Texto: Emilly Taguchi | Fotos: Ikuya SASAKI, MOTIVE Inc.

O projeto arquitetônico do edifício Tanuki Noboru, realizado pela Takenaka Corporation, enfrentou um desafio incomum: três de suas fachadas eram rodeadas por outros prédios, e sua única entrada se dava por um passeio para pedestres. Além de limitar o uso de guindastes, essa condição também restringiu o intervalo de tempo para o transporte dos materiais, que só poderia acontecer após o fechamento das lojas ao redor e antes da sua reabertura.
Dessa forma, a execução da obra exigiu um planejamento rigoroso tanto para a eficiência do canteiro de obras quanto para o uso e descarte de materiais. Uma das estratégias que possibilitou uma maior organização de todo o processo foi a adoção da técnica de fôrmas moldadas in loco, que, após a cura do concreto, permanecem no lugar e passam a compor a estrutura. Esse método contribuiu para a diminuição de materiais transportados para dentro e fora do canteiro.

A forma projetada do edifício se destaca das demais construções vizinhas na Tanuki Koji Shopping Street por seu design que, invés de avançar sobre o pedestre para chamar sua atenção, recua e conforma um átrio interno na única fachada de acesso — um espaço convidativo e introspectivo em meio a um ambiente vibrante.

Auxiliado pela plasticidade da fachada principal, a luz natural, que entra por aberturas em estilo shed, torna-se um elemento marcante do projeto, destacando-o em relação às edificações vizinhas e ao próprio contexto local de climas frios.
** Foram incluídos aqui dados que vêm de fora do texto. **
(* ===== verification/IndexerProps.v ===== *)
(** What the indexer guarantees: the replay of missed ledgers ends, a poll moves
    the cursor over every ledger it fetched, a rollback does not replay what was
    seen, and no failure reaches the dead letters. *)
From S2P Require Export Indexer.
From stdpp Require Import options.
#[local] Set Default Proof Using "Type*".
Open Scope Z_scope.
Local Open Scope go_scope.

Module indexerprops.
Import circletx ledgers processor processorprops indexer.

(** ** Pointwise equality of programs *)
Section ext.
Context {S : Type}.

Lemma gbind_ext {A B} (m m' : M S A) (k k' : A -> M S B) s :
  m s = m' s -> (forall a s, k a s = k' a s) -> gbind m k s = gbind m' k' s.
Proof. intros Hm Hk. unfold gbind. rewrite Hm. destruct (m' s) as [[]?]; auto. Qed.

Lemma gtry_ext {A B} (m : M S A) (k k' : A + error -> M S B) s :
  (forall r s, k r s = k' r s) -> gtry m k s = gtry m k' s.
Proof. intros Hk. unfold gtry. destruct (m s) as [[]?]; auto. Qed.
End ext.

Section engine.
Context {W : Type} `{CircleRepo.Repository W, UserRepository W, ReputationRepository W,
  IndexerDB W, CursorTracker W, DeadLetterStore W, Rewinder W, UUIDLib, GoFloatConv}.
Variable clock : nat -> time.
Variable fresh_uuid : nat -> uuid.

Lemma each_ext {A} (f g : A -> M (ESt W) unit) l st :
  (forall a st, f a st = g a st) -> each f l st = each g l st.
Proof.
  intros Hfg. revert st. induction l as [|a l IH]; intros st; [done|]. by apply gbind_ext.
Qed.

(** ** The dead letters *)
Definition with_store (b : bool) (e : Engine W) : Engine W :=
  {| BatchSize := BatchSize e; chain_Window := chain_Window e; poller := poller e;
     event_processor := event_processor e; deadLetters := b; MarshalPayload := MarshalPayload e |}.

Lemma run_never_fails e txn (st : ESt W) err :
  (on_run (ProcessTransaction (event_processor e) clock fresh_uuid txn) st).1 <> Err err.
Proof.
  unfold on_run. pose proof (nf_ProcessTransaction (event_processor e) clock fresh_uuid txn (e_run st) err).
  by destruct (ProcessTransaction _ _ _ txn (e_run st)).
Qed.

Lemma process_once_store e b f txn st :
  process_once e clock fresh_uuid f txn st = process_once (with_store b e) clock fresh_uuid f txn st.
Proof.
  unfold process_once. apply gbind_ext; [done|]. intros t s. apply gbind_ext; [done|].
  intros [] s1; [done|]. apply gbind_ext; [done|]. intros t2 s2. apply gbind_ext; [done|].
  intros [] s3. unfold gtry. pose proof (run_never_fails e txn s3) as Hn.
  change (event_processor (with_store b e)) with (event_processor e).
  destruct (on_run _ s3) as [[[]|err|] s4]; [done|by destruct (Hn err)|done].
Qed.

(** The store of the dead letters is never used: a poll does the same with and
    without it, whatever fails on the way. *)
Theorem dead_letters_never_recorded e st :
  poll (with_store true e) clock fresh_uuid st = poll (with_store false e) clock fresh_uuid st.
Proof.
  unfold poll. apply gbind_ext; [done|]. intros c s. apply gbind_ext; [done|]. intros c1 s1.
  apply gbind_ext; [done|]. intros ledgers s2. destruct (last ledgers); [|done].
  apply gbind_ext; [|done]. apply each_ext. intros ledger s3. unfold process_ledger.
  apply gbind_ext; [done|]. intros [] s4. apply gtry_ext. intros [txns|err] s5; [|done].
  apply each_ext. intros txn s6. rewrite (process_once_store (with_store true e) false). done.
Qed.

(** ** The cursor *)
Class CursorLaws (cursor_of : W -> option Z) : Prop := {
  CursorUpdate_law seq t w w' :
    CursorUpdate seq t w = (Ok tt, w') -> exists c, cursor_of w' = Some c /\ seq <= c;
}.

(** A poll that succeeds moves the cursor over every ledger it fetched, also over
    one whose transactions it could not fetch: no later poll asks for it. *)
Theorem poll_passes_fetched_ledgers cursor_of `{!CursorLaws cursor_of} e st st' :
  poll e clock fresh_uuid st = (Ok tt, st') ->
  exists cursor ledgers st1 st2,
    db (FetchLedgers (poller e) (cur_LastLedger cursor) (BatchSize e)) st1 = (Ok ledgers, st2) /\
    (StronglySorted Z.lt (l_Sequence <$> ledgers) -> forall l, l ∈ ledgers ->
       exists c, cursor_of (p_world (e_run st')) = Some c /\ l_Sequence l <= c).
Proof.
  intros E. unfold poll in E. apply gbind_Ok_inv in E as (c0 & s0 & _ & E).
  apply gbind_Ok_inv in E as (cursor & s1 & _ & E).
  apply gbind_Ok_inv in E as (ledgers & s2 & Ef & E). apply gwrap_Ok in Ef.
  exists cursor, ledgers, s1, s2. split; [done|]. intros Hs l Hl.
  destruct (last ledgers) as [newest|] eqn:El.
  2: { apply last_None in El. subst. by apply elem_of_nil in Hl. }
  apply gbind_Ok_inv in E as ([] & s3 & _ & E). apply gbind_Ok_inv in E as (t & s4 & _ & E).
  apply gwrap_Ok in E. unfold db, on_run, store in E.
  destruct (CursorUpdate _ _ _) as [[[]|err|] w] eqn:Ec; simplify_eq/=.
  apply CursorUpdate_law in Ec as (c & Hc & Hle). exists c. split; [done|].
  apply last_Some in El as [init ->]. rewrite fmap_app in Hs.
  apply elem_of_app in Hl as [Hl|Hl%list_elem_of_singleton]; [|by subst].
  apply StronglySorted_app in Hs as (Hs & _ & _).
  specialize (Hs (l_Sequence l) (l_Sequence newest)). cbn in Hs.
  assert (l_Sequence l < l_Sequence newest); [|lia].
  apply Hs; [by apply list_elem_of_fmap_2|by left].
Qed.

(** ** A rollback *)
Lemma on_run_dedup {A} (m : M (PSt W) A) st r st' :
  on_run m st = (r, st') -> e_dedup st' = e_dedup st /\ e_history st' = e_history st.
Proof. unfold on_run. destruct (m (e_run st)). by intros [= <- <-]. Qed.

Definition dedup_kept {A} (m : M (ESt W) A) : Prop := forall st, e_dedup (m st).2 = e_dedup st.

Lemma dk_run {A} (m : M (PSt W) A) : dedup_kept (on_run m).
Proof. intros st. unfold on_run. by destruct (m (e_run st)). Qed.
Lemma dk_bind {A B} (m : M (ESt W) A) (k : A -> M (ESt W) B) :
  dedup_kept m -> (forall a, dedup_kept (k a)) -> dedup_kept (gbind m k).
Proof.
  intros Hm Hk st. unfold gbind. specialize (Hm st). destruct (m st) as [[a|e'|] st']; cbn in *;
    [by rewrite Hk|done|done].
Qed.
Lemma dk_wrap {A} f (m : M (ESt W) A) : dedup_kept m -> dedup_kept (gwrap f m).
Proof. intros Hm st. unfold gwrap. specialize (Hm st). by destruct (m st). Qed.

Lemma dk_checkReorg e cursor : dedup_kept (checkReorg e clock cursor).
Proof.
  unfold checkReorg, db, now. destruct (_ <=? 0); [by intros st|].
  apply dk_bind; [by intros st|]. intros h. apply dk_bind; [apply dk_wrap, dk_run|].
  intros [plan|]; [|by intros st].
  repeat (apply dk_bind; [repeat apply dk_wrap; try apply dk_run; by intros st|intros ?]).
  by intros st.
Qed.

(** A transaction the engine has seen stays seen over a rollback: when the new
    branch contains it again, it is not processed, although the rollback has
    deleted its events. *)
Theorem rolled_back_transaction_not_replayed e cursor f txn st r st' :
  checkReorg e clock cursor st = (r, st') ->
  Has (clock (p_tick (e_run st'))) (tx_Hash txn) (e_dedup st) = true ->
  exists run, process_once e clock fresh_uuid f txn st' =
    (Ok tt, Build_ESt run (e_dedup st) (e_history st')) /\
    p_world run = p_world (e_run st') /\ p_sent run = p_sent (e_run st').
Proof.
  intros E Hh. pose proof (dk_checkReorg e cursor st) as Hd. rewrite E in Hd. cbn in Hd.
  rewrite <-Hd in Hh |- *. unfold process_once, now, gbind. cbn. rewrite Hh. cbn. eauto.
Qed.

(** ** The reconciliation ends *)
Variable batchSize maxLedgersPerCycle : Z.
Variable cancelled : nat -> bool.

Lemma reconcile_batch_progress e i total cursor st total' cursor' st' :
  reconcile_batch e clock fresh_uuid batchSize maxLedgersPerCycle cancelled i total cursor st =
    (Ok (Some (total', cursor')), st') -> total < total'.
Proof.
  unfold reconcile_batch. destruct (cancelled i); [done|]. intros E.
  apply gbind_Ok_inv in E as (missed & s1 & _ & E).
  destruct (last missed) as [newest|] eqn:El; [|done].
  apply gbind_Ok_inv in E as ([] & s2 & _ & E). destruct (_ <? _); [done|].
  injection E as <- <- _. destruct missed; [done|]. cbn. lia.
Qed.

Lemma reconcile_loop_ends e fuel i total cursor st :
  or_default maxLedgersPerCycle 500 - total < Z.of_nat fuel ->
  is_Some (reconcile_loop e clock fresh_uuid batchSize maxLedgersPerCycle cancelled fuel i total cursor st)
  \/ fuel = 0%nat.
Proof.
  revert i total cursor st. induction fuel as [|fuel IH]; intros i total cursor st Hf; [by right|left].
  cbn [reconcile_loop]. destruct (Z.ltb_spec total (or_default maxLedgersPerCycle 500)); [|eauto].
  destruct (reconcile_batch _ _ _ _ _ _ _ _ _ st) as [[[[total' cursor']|]|err|] st1] eqn:E; eauto.
  apply reconcile_batch_progress in E.
  destruct (IH (S i) total' cursor' st1) as [Hs|Hs]; [lia|done|]. subst. lia.
Qed.

(** A reconciliation ends after at most as many batches as ledgers a cycle may
    fetch, whatever Horizon answers. *)
Theorem Reconcile_terminates e st :
  exists r st', Reconcile e clock fresh_uuid batchSize maxLedgersPerCycle cancelled
    (S (Z.to_nat (or_default maxLedgersPerCycle 500))) st = Some (r, st').
Proof.
  assert (0 < or_default maxLedgersPerCycle 500) as Hp.
  { unfold or_default. destruct (Z.leb_spec maxLedgersPerCycle 0); lia. }
  unfold Reconcile. destruct (reconcile_gap e st) as [[[cursor|]|err|] st1]; eauto.
  destruct (reconcile_loop_ends e (S (Z.to_nat (or_default maxLedgersPerCycle 500))) 0 0 cursor st1)
    as [[[r st'] ->]|]; [lia|eauto|done].
Qed.
End engine.
End indexerprops.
A luz, no entanto, também é um componente essencial do principal conceito arquitetônico que guia o projeto: o wayfinding design.
Esse conceito é percebido nas diversas partes da edificação, que trazem dinamismo a cada espaço construído. Um exemplo disso, ainda na fachada, são os ladrilhos posicionados diagonalmente, que, em conjunto com os raios de luz natural, reforçam a sensação de ser “puxado” para dentro.
Um detalhe curioso sobre esses feixes de luz é que eles guiam os pedestres que entram no átrio até os demais pavimentos, por meio do seu alinhamento com o elevador — criando uma sugestão de percurso. Essa continuidade também é observada no acabamento do piso do elevador, que se alinha com os demais pisos do edifício.


A preocupação em reduzir ao máximo os resíduos produzidos se manifesta nas placas de identificação dos pavimentos e das lojas que ocupam o prédio, confeccionadas a partir de vergalhões retorcidos, que compõem uma identidade visual única.

Parte dessa identidade singular do Tanuki Noboru está em seu nome: Tanuki, que em português significa cão-guaxinim japonês — animal conhecido na cultura japonesa por seu caráter brincalhão e espirituoso, capaz de se transformar e enganar as pessoas.
As placas dos banheiros materializam exatamente esse carácter do Tanuki: quando vistas de diferentes ângulos, assumem formas distintas de transmitir a informação, como se se transformassem para pregar uma travessura no observador.



Por fim, um último detalhe aparece logo na entrada, na placa com o nome do edifício em alfabeto japonês( 狸上るビル). Nela, a letra る(ru), que representa a sílaba a sílaba final, é estilizada como um cão-guaxinim que se esconde entre os próprios caracteres — um gesto lúdico que sintetiza o espírito do projeto.